(** The run of the ready handler, in full: the log of the arguments, the
    rotation if one was requested, then the selected workflow from the
    state the rotation left. *)
Lemma on_ready_split (w : World) (argv : Argv) (s : St) :
  let rot :=
    if not_nullish (clearDb argv) then clearDatabaseFile w s
    else Build_Run [] s (Resolved tt) in
  let wf := workflow w (classify argv) argv (final rot) in
  on_ready w argv s
  = Build_Run (ELogInfo (LArgv argv) :: events rot ++ events wf)
      (final wf) (outcome wf).
Proof.
  rewrite on_ready_workflow. unfold_promise. cbn.
  destruct (not_nullish (clearDb argv)).
  - pose proof (clearDatabaseFile_resolves w s) as Hres.
    destruct (clearDatabaseFile w s) as [t s' o]. cbn in *. subst o.
    destruct (workflow w (classify argv) argv s'); reflexivity.
  - cbn. destruct (workflow w (classify argv) argv s); reflexivity.
Qed.

(** X4. The rotation is requested by any [clearDb] other than [null]
    and [undefined], also by [false], [0] or the empty string.  Without a
    request the ready handler makes no write to the file system; with
    one, the rotation follows the log of the arguments at once, and the
    handler's writes to the file system are those of the rotation. *)
Theorem ready_rotates_on_request (w : World) (argv : Argv) (s : St) :
  let r := on_ready w argv s in
  (clearDb argv ∈ [JUndefined; JNull] →
     List.filter is_fs_write (events r) = [])
  ∧ (clearDb argv ∉ [JUndefined; JNull] →
     List.filter is_fs_write (events r)
     = List.filter is_fs_write (events (clearDatabaseFile w s))
     ∧ ∃ rest,
         events r
         = (ELogInfo (LArgv argv) :: events (clearDatabaseFile w s) ++ rest)%list).
Proof.
  cbn zeta. rewrite on_ready_split. cbn.
  assert (∀ s', List.filter is_fs_write
                  (events (workflow w (classify argv) argv s')) = []) as Hwf.
  { intros s'. pose proof (proj1 (workflow_no_fs_write w (classify argv) argv s')) as H.
    induction H as [|e t He _ IH]; [reflexivity|]. cbn. rewrite He. exact IH. }
  split.
  - intros Hnull.
    assert (not_nullish (clearDb argv) = false) as ->
      by (elem_cases Hnull; rewrite Hnull; reflexivity).
    cbn. apply Hwf.
  - intros Hreq.
    assert (not_nullish (clearDb argv) = true) as ->.
    { destruct (clearDb argv); try reflexivity; exfalso; apply Hreq; find_elem. }
    rewrite List.filter_app, Hwf, app_nil_r.
    split; [reflexivity|]. eexists. reflexivity.
Qed.
(** The body either throws, having printed no warning, or it has made all
    its observations and its trace is [node_trace]. *)
Lemma node_body_warnings :
  (exists e,
     result (node_body satisfies w) = Throw e
     /\ lines Warn (trace (node_body satisfies w)) = [])
  \/ (exists v d born npm modules,
        sh w "node -v" = Exited 0 v
        /\ sh w "echo $NVM_DIR" = Exited 0 d
        /\ birthtime w "./node_modules/moment" = Some born
        /\ sh w "npm -v" = Exited 0 npm
        /\ entries w "./node_modules" = Some modules
        /\ node_body satisfies w
           = (node_trace satisfies w (Js.trim v) (Js.trim d) (Js.trim npm)
                born modules, Ok tt)).
Proof.
  destruct (exec_cases w "node -v") as [[v [Hv Ev]]|Ev];
    [|left; eexists; unfold node_body; rewrite Ev; split; reflexivity].
  destruct (exec_cases w "echo $NVM_DIR") as [[d [Hd Ed]]|Ed];
    [|left; eexists; unfold node_body, hasNvm; rewrite Ev, Ed;
      split; reflexivity].
  destruct (birthtime w "./node_modules/moment") as [born|] eqn:Hborn;
    [|left; eexists; unfold node_body, hasNvm, stat; rewrite Ev, Ed, Hborn;
      split; reflexivity].
  destruct (exec_cases w "npm -v") as [[npm [Hnpm En]]|En];
    [|left; eexists; unfold node_body, hasNvm, stat;
      rewrite Ev, Ed, Hborn, En; cbn;
      destruct (satisfies _ _); split; reflexivity].
  destruct (entries w "./node_modules") as [modules|] eqn:Hmod.
  - right. exists v, d, born, npm, modules.
    split; [exact Hv|]. split; [exact Hd|]. split; [reflexivity|].
    split; [exact Hnpm|]. split; [reflexivity|].
    now apply node_body_run.
  - left. eexists. unfold node_body, hasNvm, stat, readdir.
    rewrite Ev, Ed, Hborn, En, Hmod. cbn.
    destruct (satisfies _ _); destruct (Js.trim d =? "")%string;
      split; reflexivity.
Qed.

What to do> Reproduce the lines above, beginning at the line with "[[d [Hd Ed]]|Ed];" and stopping after the line with "destruct (birthtime w", exactly as they are.

Task response>
  destruct (exec_cases w "echo $NVM_DIR") as [[d [Hd Ed]]|Ed];
    [|left; eexists; unfold node_body, hasNvm; rewrite Ev, Ed;
      split; reflexivity].
  destruct (birthtime w "./node_modules/moment") as [born|] eqn:Hborn;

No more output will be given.